_What you need to do:_ Report the count of lines containing the word "authenticated" in the entries below, and nothing more.

━━━━━━━━

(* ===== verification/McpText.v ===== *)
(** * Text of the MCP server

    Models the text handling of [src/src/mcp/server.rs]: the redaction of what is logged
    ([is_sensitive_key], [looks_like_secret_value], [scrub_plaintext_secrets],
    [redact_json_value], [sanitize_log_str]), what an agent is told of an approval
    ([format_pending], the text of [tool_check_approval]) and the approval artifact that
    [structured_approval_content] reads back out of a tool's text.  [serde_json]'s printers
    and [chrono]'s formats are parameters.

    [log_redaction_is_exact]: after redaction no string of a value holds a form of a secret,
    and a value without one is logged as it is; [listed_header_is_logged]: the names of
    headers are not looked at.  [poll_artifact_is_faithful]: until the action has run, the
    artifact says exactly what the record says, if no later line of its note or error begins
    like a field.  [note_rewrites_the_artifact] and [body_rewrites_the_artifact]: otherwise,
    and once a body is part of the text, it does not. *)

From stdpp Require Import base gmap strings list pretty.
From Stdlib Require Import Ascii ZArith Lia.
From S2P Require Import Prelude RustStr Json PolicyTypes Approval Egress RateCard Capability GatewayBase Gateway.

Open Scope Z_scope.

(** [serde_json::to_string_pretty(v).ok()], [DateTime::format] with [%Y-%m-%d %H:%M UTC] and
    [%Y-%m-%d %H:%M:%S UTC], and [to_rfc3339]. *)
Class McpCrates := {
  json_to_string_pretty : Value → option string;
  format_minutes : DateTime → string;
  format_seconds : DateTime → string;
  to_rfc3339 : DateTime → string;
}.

━━━━━━━━

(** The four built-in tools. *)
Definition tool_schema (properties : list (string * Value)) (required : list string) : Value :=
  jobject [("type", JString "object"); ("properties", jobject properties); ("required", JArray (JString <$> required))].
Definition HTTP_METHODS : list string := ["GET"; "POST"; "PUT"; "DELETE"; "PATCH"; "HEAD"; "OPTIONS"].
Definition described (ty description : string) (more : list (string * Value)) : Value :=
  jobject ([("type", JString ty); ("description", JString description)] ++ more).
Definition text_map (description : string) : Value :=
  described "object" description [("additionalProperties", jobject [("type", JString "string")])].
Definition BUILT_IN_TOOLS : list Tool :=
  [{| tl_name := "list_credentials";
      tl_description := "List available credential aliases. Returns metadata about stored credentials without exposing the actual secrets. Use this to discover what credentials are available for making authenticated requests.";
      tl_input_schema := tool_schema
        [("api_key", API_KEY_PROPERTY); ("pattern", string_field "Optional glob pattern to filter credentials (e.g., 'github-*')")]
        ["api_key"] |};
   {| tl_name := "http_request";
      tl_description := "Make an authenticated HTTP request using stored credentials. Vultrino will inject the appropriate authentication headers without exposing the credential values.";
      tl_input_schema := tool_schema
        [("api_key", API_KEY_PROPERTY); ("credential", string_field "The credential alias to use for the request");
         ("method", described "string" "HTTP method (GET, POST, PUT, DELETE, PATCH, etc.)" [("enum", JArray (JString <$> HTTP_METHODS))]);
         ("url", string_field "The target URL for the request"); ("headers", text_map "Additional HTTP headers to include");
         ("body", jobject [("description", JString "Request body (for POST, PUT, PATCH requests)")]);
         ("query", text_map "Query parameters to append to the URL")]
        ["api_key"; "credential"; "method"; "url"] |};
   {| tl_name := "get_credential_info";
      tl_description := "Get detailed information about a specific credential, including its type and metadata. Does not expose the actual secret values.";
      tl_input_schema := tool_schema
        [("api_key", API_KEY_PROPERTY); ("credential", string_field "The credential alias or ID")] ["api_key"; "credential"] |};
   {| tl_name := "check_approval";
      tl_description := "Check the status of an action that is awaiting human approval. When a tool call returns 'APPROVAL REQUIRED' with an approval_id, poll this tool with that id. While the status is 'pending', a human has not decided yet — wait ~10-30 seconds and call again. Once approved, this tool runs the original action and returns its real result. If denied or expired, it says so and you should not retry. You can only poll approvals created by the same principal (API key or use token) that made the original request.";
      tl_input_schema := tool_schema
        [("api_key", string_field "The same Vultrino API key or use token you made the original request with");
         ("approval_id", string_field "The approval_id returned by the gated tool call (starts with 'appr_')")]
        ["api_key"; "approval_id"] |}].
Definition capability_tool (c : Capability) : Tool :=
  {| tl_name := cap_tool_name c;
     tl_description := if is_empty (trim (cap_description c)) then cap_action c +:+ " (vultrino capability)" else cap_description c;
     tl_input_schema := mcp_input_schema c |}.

━━━━━━━━

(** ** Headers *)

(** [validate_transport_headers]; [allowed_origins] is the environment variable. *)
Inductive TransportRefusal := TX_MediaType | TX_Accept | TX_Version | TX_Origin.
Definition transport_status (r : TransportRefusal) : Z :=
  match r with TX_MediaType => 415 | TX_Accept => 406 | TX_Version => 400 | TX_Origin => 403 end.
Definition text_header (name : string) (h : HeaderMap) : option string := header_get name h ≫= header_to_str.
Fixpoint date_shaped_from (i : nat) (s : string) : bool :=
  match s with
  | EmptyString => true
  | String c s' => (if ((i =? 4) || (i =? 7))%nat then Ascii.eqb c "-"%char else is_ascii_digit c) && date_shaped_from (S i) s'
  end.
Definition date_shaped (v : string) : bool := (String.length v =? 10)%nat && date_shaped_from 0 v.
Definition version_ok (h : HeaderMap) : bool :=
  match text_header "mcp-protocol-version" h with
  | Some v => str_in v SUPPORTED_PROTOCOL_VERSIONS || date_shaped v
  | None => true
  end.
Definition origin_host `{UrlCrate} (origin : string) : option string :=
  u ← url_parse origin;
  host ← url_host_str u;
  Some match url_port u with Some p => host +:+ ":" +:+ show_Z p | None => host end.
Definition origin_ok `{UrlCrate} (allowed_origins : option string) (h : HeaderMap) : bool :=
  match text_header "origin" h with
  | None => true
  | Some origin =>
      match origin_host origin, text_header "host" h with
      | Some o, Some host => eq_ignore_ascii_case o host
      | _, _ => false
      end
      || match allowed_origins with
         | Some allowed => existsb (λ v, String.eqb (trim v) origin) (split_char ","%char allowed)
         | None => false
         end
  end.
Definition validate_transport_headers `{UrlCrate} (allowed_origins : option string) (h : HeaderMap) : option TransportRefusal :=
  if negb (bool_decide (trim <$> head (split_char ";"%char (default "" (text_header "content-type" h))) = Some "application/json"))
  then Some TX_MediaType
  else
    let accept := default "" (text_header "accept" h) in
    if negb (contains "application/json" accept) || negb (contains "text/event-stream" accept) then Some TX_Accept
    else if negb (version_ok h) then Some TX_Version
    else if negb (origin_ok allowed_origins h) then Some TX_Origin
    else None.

━━━━━━━━

_Solution for this problem:_ 2